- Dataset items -

===============

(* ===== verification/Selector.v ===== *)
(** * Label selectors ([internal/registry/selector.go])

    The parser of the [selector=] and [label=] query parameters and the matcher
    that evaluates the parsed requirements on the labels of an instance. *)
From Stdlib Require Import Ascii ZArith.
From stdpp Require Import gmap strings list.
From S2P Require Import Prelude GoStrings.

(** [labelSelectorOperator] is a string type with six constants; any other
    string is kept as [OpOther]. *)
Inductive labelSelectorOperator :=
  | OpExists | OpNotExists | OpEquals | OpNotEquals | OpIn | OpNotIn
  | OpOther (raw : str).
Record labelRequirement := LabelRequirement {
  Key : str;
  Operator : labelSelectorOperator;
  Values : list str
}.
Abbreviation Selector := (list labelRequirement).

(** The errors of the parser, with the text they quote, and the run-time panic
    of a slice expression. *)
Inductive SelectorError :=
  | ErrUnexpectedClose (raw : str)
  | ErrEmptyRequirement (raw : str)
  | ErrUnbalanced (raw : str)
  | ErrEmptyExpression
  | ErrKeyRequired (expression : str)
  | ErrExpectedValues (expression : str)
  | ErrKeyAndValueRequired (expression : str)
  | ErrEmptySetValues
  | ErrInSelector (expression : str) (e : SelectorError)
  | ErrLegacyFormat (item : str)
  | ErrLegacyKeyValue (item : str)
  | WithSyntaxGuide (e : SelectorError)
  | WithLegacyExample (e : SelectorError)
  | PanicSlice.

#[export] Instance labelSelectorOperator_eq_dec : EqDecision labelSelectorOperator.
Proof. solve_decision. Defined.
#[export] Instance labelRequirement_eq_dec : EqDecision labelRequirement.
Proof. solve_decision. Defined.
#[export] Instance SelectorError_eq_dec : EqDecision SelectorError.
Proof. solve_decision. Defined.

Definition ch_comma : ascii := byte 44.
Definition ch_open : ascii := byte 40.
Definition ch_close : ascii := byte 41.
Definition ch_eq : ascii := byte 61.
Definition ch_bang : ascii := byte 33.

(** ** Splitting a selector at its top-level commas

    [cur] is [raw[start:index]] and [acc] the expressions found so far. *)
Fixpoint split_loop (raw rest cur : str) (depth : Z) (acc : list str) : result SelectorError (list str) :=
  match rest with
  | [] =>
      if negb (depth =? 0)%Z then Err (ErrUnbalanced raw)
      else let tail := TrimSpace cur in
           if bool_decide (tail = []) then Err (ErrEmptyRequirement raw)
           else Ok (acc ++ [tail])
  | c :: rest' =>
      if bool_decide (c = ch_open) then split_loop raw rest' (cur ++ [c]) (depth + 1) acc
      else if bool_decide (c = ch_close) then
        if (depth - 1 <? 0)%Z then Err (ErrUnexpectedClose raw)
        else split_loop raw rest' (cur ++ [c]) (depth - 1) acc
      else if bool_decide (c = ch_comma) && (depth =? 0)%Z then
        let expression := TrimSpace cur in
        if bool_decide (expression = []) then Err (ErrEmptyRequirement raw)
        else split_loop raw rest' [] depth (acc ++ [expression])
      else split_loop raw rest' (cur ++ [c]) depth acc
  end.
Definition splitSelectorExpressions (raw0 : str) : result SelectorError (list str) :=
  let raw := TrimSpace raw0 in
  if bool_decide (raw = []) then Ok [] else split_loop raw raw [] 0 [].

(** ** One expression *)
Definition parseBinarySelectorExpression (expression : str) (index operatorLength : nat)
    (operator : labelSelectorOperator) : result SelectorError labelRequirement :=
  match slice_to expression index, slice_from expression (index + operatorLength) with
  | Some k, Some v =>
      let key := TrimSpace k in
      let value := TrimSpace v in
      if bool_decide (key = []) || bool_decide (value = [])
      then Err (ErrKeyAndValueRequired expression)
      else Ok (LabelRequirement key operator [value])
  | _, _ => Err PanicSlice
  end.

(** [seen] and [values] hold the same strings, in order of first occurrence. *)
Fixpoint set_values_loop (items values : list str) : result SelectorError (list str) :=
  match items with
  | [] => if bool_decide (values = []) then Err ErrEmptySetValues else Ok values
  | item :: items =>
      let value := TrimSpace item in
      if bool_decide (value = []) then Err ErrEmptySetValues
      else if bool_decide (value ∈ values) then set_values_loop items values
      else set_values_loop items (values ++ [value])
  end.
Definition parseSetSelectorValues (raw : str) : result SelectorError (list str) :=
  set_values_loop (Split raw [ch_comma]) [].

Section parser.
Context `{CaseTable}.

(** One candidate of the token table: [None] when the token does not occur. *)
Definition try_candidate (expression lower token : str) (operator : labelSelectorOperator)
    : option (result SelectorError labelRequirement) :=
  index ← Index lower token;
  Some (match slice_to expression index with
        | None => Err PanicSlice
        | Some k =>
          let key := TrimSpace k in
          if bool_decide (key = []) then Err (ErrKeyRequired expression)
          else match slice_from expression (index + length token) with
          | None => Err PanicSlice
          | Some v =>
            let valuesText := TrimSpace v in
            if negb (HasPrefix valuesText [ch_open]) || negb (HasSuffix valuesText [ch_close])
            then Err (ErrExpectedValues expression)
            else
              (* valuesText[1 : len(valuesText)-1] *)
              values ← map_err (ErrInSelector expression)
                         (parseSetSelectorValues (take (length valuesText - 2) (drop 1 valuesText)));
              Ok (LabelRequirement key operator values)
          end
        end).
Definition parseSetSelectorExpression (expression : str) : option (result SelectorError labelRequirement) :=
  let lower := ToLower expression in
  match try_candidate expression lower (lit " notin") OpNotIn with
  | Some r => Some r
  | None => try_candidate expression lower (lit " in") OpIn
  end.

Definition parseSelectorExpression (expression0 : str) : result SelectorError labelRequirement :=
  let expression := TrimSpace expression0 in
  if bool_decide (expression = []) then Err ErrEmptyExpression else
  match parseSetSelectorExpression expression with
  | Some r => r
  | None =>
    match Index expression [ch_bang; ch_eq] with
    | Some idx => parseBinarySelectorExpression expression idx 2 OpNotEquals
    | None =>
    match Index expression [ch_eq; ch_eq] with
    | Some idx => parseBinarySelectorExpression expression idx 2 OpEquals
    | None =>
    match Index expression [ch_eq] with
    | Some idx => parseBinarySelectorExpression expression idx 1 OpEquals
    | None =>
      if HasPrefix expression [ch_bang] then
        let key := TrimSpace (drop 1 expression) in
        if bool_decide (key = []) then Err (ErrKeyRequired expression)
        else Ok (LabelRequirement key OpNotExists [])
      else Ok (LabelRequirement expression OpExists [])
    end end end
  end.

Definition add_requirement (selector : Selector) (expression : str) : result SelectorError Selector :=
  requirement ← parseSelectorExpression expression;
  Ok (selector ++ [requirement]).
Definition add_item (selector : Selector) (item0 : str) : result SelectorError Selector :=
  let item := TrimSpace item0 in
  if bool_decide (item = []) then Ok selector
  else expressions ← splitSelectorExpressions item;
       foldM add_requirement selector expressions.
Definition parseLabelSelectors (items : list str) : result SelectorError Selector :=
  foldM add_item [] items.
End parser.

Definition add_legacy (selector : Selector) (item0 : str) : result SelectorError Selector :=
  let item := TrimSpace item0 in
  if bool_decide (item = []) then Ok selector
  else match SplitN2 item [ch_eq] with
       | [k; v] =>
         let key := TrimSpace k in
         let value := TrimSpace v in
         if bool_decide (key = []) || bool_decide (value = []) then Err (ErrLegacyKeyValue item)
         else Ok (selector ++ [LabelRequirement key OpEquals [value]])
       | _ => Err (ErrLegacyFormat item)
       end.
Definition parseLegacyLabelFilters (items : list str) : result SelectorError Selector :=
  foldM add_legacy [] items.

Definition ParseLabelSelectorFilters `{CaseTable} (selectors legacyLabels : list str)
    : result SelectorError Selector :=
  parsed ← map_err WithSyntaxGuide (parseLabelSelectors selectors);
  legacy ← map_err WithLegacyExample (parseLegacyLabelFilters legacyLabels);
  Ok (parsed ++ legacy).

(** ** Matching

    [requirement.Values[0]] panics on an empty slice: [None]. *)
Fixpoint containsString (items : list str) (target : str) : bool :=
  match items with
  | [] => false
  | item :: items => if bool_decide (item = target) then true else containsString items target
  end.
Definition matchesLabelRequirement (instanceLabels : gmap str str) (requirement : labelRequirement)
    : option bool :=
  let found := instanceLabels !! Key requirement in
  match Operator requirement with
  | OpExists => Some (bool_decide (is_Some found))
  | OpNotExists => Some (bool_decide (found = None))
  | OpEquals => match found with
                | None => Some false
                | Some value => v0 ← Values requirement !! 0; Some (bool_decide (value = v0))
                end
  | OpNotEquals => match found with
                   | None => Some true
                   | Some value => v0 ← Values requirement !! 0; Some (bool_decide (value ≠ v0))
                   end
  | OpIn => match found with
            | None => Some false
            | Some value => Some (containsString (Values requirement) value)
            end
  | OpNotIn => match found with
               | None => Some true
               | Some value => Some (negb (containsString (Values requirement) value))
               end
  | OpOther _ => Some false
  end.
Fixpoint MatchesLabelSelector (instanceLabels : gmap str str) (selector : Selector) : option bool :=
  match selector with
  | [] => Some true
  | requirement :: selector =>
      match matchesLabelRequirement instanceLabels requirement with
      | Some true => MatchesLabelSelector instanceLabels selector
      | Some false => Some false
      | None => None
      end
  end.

===============

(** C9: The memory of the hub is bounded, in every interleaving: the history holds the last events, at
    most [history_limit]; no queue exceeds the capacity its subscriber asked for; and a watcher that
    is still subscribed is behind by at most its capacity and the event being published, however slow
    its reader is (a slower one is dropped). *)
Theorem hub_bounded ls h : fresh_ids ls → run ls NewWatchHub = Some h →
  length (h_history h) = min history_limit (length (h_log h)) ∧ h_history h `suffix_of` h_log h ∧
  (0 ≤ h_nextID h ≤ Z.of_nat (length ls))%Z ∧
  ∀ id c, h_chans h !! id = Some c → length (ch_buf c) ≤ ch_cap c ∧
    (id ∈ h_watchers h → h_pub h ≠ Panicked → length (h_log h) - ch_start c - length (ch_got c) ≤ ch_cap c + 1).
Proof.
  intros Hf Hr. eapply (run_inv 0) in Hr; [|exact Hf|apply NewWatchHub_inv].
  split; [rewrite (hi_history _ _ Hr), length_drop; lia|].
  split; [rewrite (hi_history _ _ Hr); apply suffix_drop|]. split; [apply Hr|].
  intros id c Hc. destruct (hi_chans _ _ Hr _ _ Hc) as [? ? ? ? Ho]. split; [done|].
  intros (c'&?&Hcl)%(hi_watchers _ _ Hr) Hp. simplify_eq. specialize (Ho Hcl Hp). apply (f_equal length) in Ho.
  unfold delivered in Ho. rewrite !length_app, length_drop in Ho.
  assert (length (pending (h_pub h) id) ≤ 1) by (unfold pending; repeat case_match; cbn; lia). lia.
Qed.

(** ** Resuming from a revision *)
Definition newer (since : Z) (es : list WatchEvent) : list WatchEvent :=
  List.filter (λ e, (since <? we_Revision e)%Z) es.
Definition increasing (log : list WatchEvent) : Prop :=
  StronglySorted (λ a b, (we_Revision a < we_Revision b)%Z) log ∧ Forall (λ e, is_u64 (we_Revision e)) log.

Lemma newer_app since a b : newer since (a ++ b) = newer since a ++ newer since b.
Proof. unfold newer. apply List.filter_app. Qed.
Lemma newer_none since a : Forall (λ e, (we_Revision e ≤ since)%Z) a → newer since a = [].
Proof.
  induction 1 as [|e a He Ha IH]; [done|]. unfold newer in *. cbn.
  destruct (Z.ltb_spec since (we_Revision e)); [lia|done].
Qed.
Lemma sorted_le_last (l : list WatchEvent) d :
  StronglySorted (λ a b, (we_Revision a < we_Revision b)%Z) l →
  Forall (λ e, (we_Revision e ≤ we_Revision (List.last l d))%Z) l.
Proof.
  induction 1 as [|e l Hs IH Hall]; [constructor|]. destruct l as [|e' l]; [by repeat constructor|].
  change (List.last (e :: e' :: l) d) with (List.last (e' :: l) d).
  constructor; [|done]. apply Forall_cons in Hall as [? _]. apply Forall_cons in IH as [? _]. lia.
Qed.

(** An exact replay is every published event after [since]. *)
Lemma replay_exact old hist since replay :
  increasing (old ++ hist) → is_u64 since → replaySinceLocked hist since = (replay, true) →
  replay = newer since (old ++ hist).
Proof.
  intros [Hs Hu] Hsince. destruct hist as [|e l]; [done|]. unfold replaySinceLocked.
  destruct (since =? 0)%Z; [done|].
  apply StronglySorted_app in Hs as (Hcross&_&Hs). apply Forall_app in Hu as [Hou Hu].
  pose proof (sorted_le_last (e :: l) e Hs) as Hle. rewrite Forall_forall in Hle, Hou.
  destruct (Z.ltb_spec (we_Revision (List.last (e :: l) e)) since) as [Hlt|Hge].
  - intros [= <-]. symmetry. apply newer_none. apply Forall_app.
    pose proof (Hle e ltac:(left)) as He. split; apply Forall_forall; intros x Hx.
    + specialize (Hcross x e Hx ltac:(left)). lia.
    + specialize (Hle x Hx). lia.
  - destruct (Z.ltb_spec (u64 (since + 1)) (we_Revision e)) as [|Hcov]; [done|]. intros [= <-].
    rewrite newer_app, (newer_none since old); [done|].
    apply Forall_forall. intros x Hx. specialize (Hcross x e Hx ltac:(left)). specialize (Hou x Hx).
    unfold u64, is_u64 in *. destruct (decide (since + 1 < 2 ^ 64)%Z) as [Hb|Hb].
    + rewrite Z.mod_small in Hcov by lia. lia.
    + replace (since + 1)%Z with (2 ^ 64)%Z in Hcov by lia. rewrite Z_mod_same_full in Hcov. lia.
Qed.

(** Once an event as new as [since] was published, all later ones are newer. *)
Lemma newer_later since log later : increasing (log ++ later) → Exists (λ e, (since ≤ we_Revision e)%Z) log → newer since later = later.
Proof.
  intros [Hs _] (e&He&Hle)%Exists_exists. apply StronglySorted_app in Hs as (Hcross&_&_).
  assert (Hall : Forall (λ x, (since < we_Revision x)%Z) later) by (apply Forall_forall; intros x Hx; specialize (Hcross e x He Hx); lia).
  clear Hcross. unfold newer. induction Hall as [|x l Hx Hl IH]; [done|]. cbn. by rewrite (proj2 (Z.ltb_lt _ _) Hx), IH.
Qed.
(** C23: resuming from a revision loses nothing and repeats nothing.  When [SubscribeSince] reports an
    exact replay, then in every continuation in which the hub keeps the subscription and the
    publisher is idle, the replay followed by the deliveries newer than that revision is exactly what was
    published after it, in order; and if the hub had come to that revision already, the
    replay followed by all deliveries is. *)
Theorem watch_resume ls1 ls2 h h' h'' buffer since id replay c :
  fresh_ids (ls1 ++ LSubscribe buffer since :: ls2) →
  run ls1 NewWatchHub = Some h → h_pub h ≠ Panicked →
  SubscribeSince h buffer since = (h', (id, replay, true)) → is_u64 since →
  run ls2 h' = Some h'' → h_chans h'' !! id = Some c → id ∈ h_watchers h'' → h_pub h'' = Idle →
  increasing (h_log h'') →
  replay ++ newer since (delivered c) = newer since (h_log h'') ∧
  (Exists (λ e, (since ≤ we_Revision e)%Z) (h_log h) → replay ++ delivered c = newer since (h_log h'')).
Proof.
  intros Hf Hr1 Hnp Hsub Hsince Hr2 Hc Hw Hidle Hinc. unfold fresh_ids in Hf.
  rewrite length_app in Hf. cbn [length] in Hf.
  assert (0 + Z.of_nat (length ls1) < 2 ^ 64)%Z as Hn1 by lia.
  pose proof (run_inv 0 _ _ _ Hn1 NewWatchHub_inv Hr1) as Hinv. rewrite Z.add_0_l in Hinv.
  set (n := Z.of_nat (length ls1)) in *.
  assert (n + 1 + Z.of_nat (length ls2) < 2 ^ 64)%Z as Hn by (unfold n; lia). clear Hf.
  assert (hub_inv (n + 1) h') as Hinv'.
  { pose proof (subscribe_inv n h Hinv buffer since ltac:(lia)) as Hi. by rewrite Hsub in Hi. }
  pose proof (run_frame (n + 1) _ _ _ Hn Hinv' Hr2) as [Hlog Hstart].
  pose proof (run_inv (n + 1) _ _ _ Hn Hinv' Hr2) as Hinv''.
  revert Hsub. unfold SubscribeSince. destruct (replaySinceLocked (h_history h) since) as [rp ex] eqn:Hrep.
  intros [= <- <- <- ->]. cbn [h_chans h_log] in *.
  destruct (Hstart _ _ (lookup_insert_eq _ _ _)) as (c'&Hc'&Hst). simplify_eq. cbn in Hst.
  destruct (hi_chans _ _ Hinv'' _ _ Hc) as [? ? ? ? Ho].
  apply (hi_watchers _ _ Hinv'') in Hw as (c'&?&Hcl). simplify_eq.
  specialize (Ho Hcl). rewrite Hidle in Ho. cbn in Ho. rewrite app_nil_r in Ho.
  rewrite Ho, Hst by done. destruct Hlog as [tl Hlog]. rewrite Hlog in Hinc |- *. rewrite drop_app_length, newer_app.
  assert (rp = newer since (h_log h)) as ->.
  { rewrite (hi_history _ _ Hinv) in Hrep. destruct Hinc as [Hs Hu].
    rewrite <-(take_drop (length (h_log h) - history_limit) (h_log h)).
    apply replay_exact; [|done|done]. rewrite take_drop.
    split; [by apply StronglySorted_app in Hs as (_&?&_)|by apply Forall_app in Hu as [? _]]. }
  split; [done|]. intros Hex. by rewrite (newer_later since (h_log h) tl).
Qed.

===============

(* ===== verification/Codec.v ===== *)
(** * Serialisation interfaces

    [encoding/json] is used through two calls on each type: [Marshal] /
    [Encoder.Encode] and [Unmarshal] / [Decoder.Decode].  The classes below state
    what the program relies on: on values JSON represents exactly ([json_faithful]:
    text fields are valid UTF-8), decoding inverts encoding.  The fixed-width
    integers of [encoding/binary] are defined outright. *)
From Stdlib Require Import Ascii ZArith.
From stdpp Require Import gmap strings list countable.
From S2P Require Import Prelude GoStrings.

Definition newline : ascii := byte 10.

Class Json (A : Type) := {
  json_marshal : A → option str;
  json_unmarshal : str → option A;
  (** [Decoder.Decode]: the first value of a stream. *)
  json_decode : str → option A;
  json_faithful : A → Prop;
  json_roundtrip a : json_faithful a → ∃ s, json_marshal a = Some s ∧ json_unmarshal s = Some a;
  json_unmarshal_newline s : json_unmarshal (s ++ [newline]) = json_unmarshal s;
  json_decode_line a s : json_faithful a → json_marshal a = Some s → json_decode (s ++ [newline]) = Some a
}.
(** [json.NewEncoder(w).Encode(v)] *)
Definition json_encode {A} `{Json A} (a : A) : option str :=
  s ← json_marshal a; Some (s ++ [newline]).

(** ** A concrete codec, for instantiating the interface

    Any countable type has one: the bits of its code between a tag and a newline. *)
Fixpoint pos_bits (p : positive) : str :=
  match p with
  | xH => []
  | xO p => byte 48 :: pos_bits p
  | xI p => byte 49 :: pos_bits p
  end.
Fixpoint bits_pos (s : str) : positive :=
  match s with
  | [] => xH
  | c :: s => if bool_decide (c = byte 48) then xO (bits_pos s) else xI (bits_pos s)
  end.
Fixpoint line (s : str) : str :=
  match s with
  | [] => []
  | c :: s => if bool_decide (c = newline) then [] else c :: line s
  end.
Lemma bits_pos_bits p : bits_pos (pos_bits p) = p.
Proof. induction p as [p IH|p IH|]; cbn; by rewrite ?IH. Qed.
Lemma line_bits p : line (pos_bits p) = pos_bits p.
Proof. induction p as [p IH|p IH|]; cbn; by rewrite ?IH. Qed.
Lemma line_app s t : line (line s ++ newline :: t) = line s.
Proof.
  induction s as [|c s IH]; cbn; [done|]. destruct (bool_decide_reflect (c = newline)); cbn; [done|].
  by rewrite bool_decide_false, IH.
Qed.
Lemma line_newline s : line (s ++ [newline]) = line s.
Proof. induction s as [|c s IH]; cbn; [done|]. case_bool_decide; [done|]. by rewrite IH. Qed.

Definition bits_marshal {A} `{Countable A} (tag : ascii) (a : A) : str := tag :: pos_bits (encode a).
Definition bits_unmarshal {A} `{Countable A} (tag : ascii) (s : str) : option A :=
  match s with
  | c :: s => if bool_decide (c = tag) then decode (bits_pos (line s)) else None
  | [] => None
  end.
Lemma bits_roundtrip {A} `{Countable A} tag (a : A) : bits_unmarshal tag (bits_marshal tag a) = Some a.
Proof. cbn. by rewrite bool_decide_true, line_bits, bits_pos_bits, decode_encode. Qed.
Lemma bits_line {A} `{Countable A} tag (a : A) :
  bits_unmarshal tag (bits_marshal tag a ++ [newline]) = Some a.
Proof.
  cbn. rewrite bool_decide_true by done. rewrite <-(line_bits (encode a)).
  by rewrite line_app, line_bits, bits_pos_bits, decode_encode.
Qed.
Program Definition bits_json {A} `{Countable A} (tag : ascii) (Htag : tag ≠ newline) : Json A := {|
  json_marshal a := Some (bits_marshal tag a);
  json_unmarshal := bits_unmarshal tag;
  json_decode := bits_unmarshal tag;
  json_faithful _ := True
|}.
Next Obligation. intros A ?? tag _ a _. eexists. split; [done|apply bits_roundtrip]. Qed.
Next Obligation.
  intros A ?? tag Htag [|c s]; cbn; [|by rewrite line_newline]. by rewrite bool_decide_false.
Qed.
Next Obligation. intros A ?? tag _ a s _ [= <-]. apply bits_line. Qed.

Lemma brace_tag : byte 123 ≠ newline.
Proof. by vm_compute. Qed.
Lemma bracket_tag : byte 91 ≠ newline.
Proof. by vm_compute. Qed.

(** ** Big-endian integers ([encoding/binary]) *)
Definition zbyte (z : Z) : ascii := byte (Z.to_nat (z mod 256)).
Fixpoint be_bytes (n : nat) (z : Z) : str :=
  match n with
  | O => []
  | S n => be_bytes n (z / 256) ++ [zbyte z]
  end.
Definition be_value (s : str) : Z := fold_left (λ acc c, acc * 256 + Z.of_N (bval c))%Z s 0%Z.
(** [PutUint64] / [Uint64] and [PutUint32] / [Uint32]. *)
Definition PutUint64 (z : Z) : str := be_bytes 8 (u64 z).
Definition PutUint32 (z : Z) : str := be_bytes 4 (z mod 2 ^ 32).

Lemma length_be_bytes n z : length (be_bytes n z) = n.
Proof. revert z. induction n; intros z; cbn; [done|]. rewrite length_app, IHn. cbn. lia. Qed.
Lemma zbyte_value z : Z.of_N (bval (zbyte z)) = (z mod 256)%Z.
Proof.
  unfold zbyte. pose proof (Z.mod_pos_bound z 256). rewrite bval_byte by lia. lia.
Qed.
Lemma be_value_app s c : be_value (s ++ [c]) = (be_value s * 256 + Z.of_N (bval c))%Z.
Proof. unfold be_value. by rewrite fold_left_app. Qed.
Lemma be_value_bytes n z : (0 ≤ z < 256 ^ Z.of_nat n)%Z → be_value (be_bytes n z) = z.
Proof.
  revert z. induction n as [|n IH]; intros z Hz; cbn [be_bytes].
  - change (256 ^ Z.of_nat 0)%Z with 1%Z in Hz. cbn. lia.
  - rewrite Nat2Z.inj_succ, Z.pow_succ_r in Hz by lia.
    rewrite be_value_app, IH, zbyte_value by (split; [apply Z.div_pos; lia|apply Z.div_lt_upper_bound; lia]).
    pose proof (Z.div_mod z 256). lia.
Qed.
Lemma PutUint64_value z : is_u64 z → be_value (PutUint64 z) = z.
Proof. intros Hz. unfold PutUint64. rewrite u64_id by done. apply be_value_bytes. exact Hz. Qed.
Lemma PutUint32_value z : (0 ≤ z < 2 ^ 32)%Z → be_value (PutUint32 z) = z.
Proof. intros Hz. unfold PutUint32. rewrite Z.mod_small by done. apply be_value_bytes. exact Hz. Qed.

===============

- TASK DETAILS -
Beginning at the line above with "(* ===== verification/Selector.v ===== *)" and finishing at the line with "From stdpp Require Import gmap strings list.", return each line exactly and return nothing else.

- ANSWER AREA -
(* ===== verification/Selector.v ===== *)
(** * Label selectors ([internal/registry/selector.go])

    The parser of the [selector=] and [label=] query parameters and the matcher
    that evaluates the parsed requirements on the labels of an instance. *)
From Stdlib Require Import Ascii ZArith.
From stdpp Require Import gmap strings list.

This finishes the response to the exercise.